TASK GOAL:
Please reproduce verbatim the lines below, from the first through the one with "modelled operation reads".
══════════════════════════════
(* ===== verification/Request.v ===== *)
(** * Requests: [vllm/v1/request.py] and the engine's wire types

    [Request] is the per-request record the schedulers mutate.  Its methods are
    state-passing functions; the read-only [ConstantList] views alias the private
    lists, so one field stands for both.  [EngineCoreRequest], [EngineCoreOutput]
    and [FinishReason] come from [vllm/v1/engine/__init__.py].

    Not carried over: [metrics], [arrival_time] and [lora_request], which no
    modelled operation reads (the schedulers assert that LoRA is off).  Tensors
    ([MultiModalKwargs]) are opaque handles of type [MMKwargs]. *)

From stdpp Require Import base tactics list gmap strings.
From Stdlib Require Import ZArith QArith Lia.
From S2P Require Import Prelude.
From S2P Require Import SamplingParams.

Local Open Scope Z_scope.

(** A handle on preprocessed multi-modal tensors. *)
Definition MMKwargs := nat.

(** ** Wire types *)

Inductive FinishReason : Type := STOP | LENGTH | ABORT.

#[export] Instance FinishReason_eq_dec : EqDecision FinishReason.
Proof. solve_decision. Defined.

(** [FinishReason.__str__] indexes [FINISH_REASON_STRINGS] with the enum value. *)
Definition FinishReason_str (r : FinishReason) : string :=
  match r with STOP => "stop" | LENGTH => "length" | ABORT => "abort" end.

(** [stop_reason: Union[int, str, None]] *)
Inductive StopReason : Type :=
  | stop_int (token : Z)
  | stop_str (s : pystr).

(** [PlaceholderRange]: where an encoder input's tokens sit in the prompt. *)
Record PlaceholderRange : Type := mkPlaceholder {
  offset : Z;
  length_ : Z;
}.

Record EngineCoreRequest : Type := mkEngineCoreRequest {
  ecr_request_id : string;
  ecr_prompt : option string;
  ecr_prompt_token_ids : list Z;
  ecr_mm_inputs : option (list (option MMKwargs));
  ecr_mm_hashes : option (list string);
  ecr_mm_placeholders : option (list PlaceholderRange);
  ecr_sampling_params : SamplingParams;
  ecr_eos_token_id : option Z;
}.

Record EngineCoreOutput : Type := mkEngineCoreOutput {
  eco_request_id : string;
  eco_new_token_ids : list Z;
  eco_finished : bool;
  eco_finish_reason : option FinishReason;
  eco_stop_reason : option StopReason;
}.

(** ** Block hashes, as stored in a request *)

(** [BlockHashType]: the hash of a full block, its tokens and its extra keys. *)
Record BlockHashType : Type := mkBlockHash {
  hash_value : Z;
  token_ids : list Z;
  extra_keys : option (list string);
}.

#[export] Instance BlockHashType_eq_dec : EqDecision BlockHashType.
Proof. solve_decision. Defined.

#[export] Instance BlockHashType_countable : Countable BlockHashType.
Proof.
  refine (inj_countable' (fun h => (hash_value h, token_ids h, extra_keys h))
    (fun '(v, t, k) => mkBlockHash v t k) _); by intros [].
Defined.

(** ** Request status *)

Inductive RequestStatus : Type :=
  | WAITING
  | RUNNING
  | PREEMPTED
  | FINISHED_STOPPED
  | FINISHED_LENGTH_CAPPED
  | FINISHED_ABORTED
  | FINISHED_IGNORED.

#[export] Instance RequestStatus_eq_dec : EqDecision RequestStatus.
Proof. solve_decision. Defined.

(** The value of the [IntEnum] member. *)
Definition status_value (s : RequestStatus) : Z :=
  match s with
  | WAITING => 0
  | RUNNING => 1
  | PREEMPTED => 2
  | FINISHED_STOPPED => 3
  | FINISHED_LENGTH_CAPPED => 4
  | FINISHED_ABORTED => 5
  | FINISHED_IGNORED => 6
  end.

(** [RequestStatus.is_finished]: [status > RequestStatus.PREEMPTED]. *)
Definition status_is_finished (s : RequestStatus) : bool :=
  status_value PREEMPTED <? status_value s.

(** [_FINISHED_REASON_MAP.get(status)] *)
Definition status_finished_reason (s : RequestStatus) : option FinishReason :=
  match s with
  | FINISHED_STOPPED => Some STOP
  | FINISHED_LENGTH_CAPPED => Some LENGTH
  | FINISHED_ABORTED => Some ABORT
  | FINISHED_IGNORED => Some LENGTH
  | _ => None
  end.

(** ** The request object *)

Record Request : Type := mkRequest {
  request_id : string;
  sampling_params : SamplingParams;
  eos_token_id : option Z;
  status : RequestStatus;
  stop_reason : option StopReason;
  max_tokens : Z;
  prompt : option string;
  prompt_token_ids : list Z;
  num_prompt_tokens : Z;
  output_token_ids : list Z;
  all_token_ids : list Z;
  num_computed_tokens : Z;
  mm_positions : list PlaceholderRange;
  mm_inputs : list (option MMKwargs);
  mm_hashes : list string;
  kv_block_hashes : list BlockHashType;
}.

(** [Request.__init__], with its three assertions; [x or \[\]] turns [None] into
    the empty list. *)
Definition Request_init (rid : string) (prompt : option string) (toks : list Z)
    (mm_in : option (list (option MMKwargs))) (hashes : option (list string))
    (places : option (list PlaceholderRange)) (sp : SamplingParams)
    (eos : option Z) : result Request :=
  mt ← or_raise AssertionError (sp_max_tokens sp);
  let positions := default [] places in
  let inputs := default [] mm_in in
  let mmh := default [] hashes in
  _ ← py_assert (bool_decide (length inputs = length positions));
  _ ← py_assert (bool_decide (mmh = []) ||
                 bool_decide (length inputs = length mmh));
  Ok {| request_id := rid; sampling_params := sp; eos_token_id := eos;
        status := WAITING; stop_reason := None; max_tokens := mt;
        prompt := prompt; prompt_token_ids := toks;
        num_prompt_tokens := len toks; output_token_ids := [];
        all_token_ids := toks; num_computed_tokens := 0;
        mm_positions := positions; mm_inputs := inputs; mm_hashes := mmh;
        kv_block_hashes := [] |}.

Definition from_engine_core_request (r : EngineCoreRequest) : result Request :=
  Request_init (ecr_request_id r) (ecr_prompt r) (ecr_prompt_token_ids r)
    (ecr_mm_inputs r) (ecr_mm_hashes r) (ecr_mm_placeholders r)
    (ecr_sampling_params r) (ecr_eos_token_id r).

(** Attribute assignments on the request object. *)
Definition set_status (st : RequestStatus) (r : Request) : Request :=
  mkRequest (request_id r) (sampling_params r) (eos_token_id r) st
    (stop_reason r) (max_tokens r) (prompt r) (prompt_token_ids r)
    (num_prompt_tokens r) (output_token_ids r) (all_token_ids r)
    (num_computed_tokens r) (mm_positions r) (mm_inputs r) (mm_hashes r)
    (kv_block_hashes r).

Definition set_stop_reason (sr : option StopReason) (r : Request) : Request :=
  mkRequest (request_id r) (sampling_params r) (eos_token_id r) (status r) sr
    (max_tokens r) (prompt r) (prompt_token_ids r) (num_prompt_tokens r)
    (output_token_ids r) (all_token_ids r) (num_computed_tokens r)
    (mm_positions r) (mm_inputs r) (mm_hashes r) (kv_block_hashes r).

Definition set_num_computed_tokens (nc : Z) (r : Request) : Request :=
  mkRequest (request_id r) (sampling_params r) (eos_token_id r) (status r)
    (stop_reason r) (max_tokens r) (prompt r) (prompt_token_ids r)
    (num_prompt_tokens r) (output_token_ids r) (all_token_ids r) nc
    (mm_positions r) (mm_inputs r) (mm_hashes r) (kv_block_hashes r).

Definition set_kv_block_hashes (kh : list BlockHashType) (r : Request) : Request :=
  mkRequest (request_id r) (sampling_params r) (eos_token_id r) (status r)
    (stop_reason r) (max_tokens r) (prompt r) (prompt_token_ids r)
    (num_prompt_tokens r) (output_token_ids r) (all_token_ids r)
    (num_computed_tokens r) (mm_positions r) (mm_inputs r) (mm_hashes r) kh.

Definition append_kv_block_hashes (h : BlockHashType) (r : Request) : Request :=
  set_kv_block_hashes (kv_block_hashes r ++ [h]) r.

(** [append_output_token_ids]: both lists grow together. *)
Definition append_output_token_ids (toks : list Z) (r : Request) : Request :=
  mkRequest (request_id r) (sampling_params r) (eos_token_id r) (status r)
    (stop_reason r) (max_tokens r) (prompt r) (prompt_token_ids r)
    (num_prompt_tokens r) (output_token_ids r ++ toks)
    (all_token_ids r ++ toks) (num_computed_tokens r) (mm_positions r)
    (mm_inputs r) (mm_hashes r) (kv_block_hashes r).

Definition num_tokens (r : Request) : Z := len (all_token_ids r).
Definition num_output_tokens (r : Request) : Z := len (output_token_ids r).
Definition is_finished (r : Request) : bool := status_is_finished (status r).
Definition get_finished_reason (r : Request) : option FinishReason :=
  status_finished_reason (status r).
Definition has_encoder_inputs (r : Request) : bool := 0 <? len (mm_inputs r).
Definition num_encoder_inputs (r : Request) : Z := len (mm_positions r).

(** [get_num_encoder_tokens]: the bound is asserted. *)
Definition get_num_encoder_tokens (r : Request) (input_id : nat) : result Z :=
  p ← or_raise AssertionError (mm_positions r !! input_id);
  Ok (length_ p).

(** ** The request invariant *)

(** What [__init__] establishes and every method keeps: the token lists agree,
    and the multi-modal lists have matching lengths. *)
Record request_wf (r : Request) : Prop := {
  rwf_tokens : all_token_ids r = prompt_token_ids r ++ output_token_ids r;
  rwf_prompt : num_prompt_tokens r = len (prompt_token_ids r);
  rwf_mm : length (mm_inputs r) = length (mm_positions r);
  rwf_hashes : mm_hashes r = [] ∨ length (mm_hashes r) = length (mm_inputs r);
}.

Create HintDb request.

Lemma set_status_wf st r : request_wf r -> request_wf (set_status st r).
Proof. by intros []. Qed.
Lemma set_stop_reason_wf sr r : request_wf r -> request_wf (set_stop_reason sr r).
Proof. by intros []. Qed.
Lemma set_num_computed_tokens_wf n r :
  request_wf r -> request_wf (set_num_computed_tokens n r).
Proof. by intros []. Qed.
Lemma set_kv_block_hashes_wf h r :
  request_wf r -> request_wf (set_kv_block_hashes h r).
Proof. by intros []. Qed.
Lemma append_output_token_ids_wf t r :
  request_wf r -> request_wf (append_output_token_ids t r).
Proof.
  intros []; constructor; simpl in *; try done.
  by rewrite rwf_tokens0, app_assoc.
Qed.
#[export] Hint Resolve set_status_wf set_stop_reason_wf set_num_computed_tokens_wf
  set_kv_block_hashes_wf append_output_token_ids_wf : request.

(** ** Theorems *)

(** A request is finished exactly when it has a finish reason to report. *)
Theorem finished_iff_reason r :
  is_finished r = true <-> is_Some (get_finished_reason r).
Proof.
  unfold is_finished, get_finished_reason.
  destruct (status r); vm_compute; split; eauto; try done; by intros [].
Qed.

(** [__init__] builds a well-formed request in the [WAITING] state. *)
Theorem from_engine_core_request_wf e r :
  from_engine_core_request e = Ok r ->
  request_wf r ∧ status r = WAITING ∧ num_computed_tokens r = 0 ∧
  request_id r = ecr_request_id e ∧ all_token_ids r = ecr_prompt_token_ids e.
Proof.
  unfold from_engine_core_request, Request_init. intros H. res_inv. subst.
  apply bool_decide_eq_true in Hr0. split; [|done]. constructor; simpl; try done.
  - by rewrite app_nil_r.
  - apply orb_true_iff in Hr1 as [?%bool_decide_eq_true|?%bool_decide_eq_true]; auto.
Qed.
══════════════════════════════
ANSWER SPACE:
(* ===== verification/Request.v ===== *)
(** * Requests: [vllm/v1/request.py] and the engine's wire types

    [Request] is the per-request record the schedulers mutate.  Its methods are
    state-passing functions; the read-only [ConstantList] views alias the private
    lists, so one field stands for both.  [EngineCoreRequest], [EngineCoreOutput]
    and [FinishReason] come from [vllm/v1/engine/__init__.py].

    Not carried over: [metrics], [arrival_time] and [lora_request], which no
    modelled operation reads (the schedulers assert that LoRA is off).  Tensors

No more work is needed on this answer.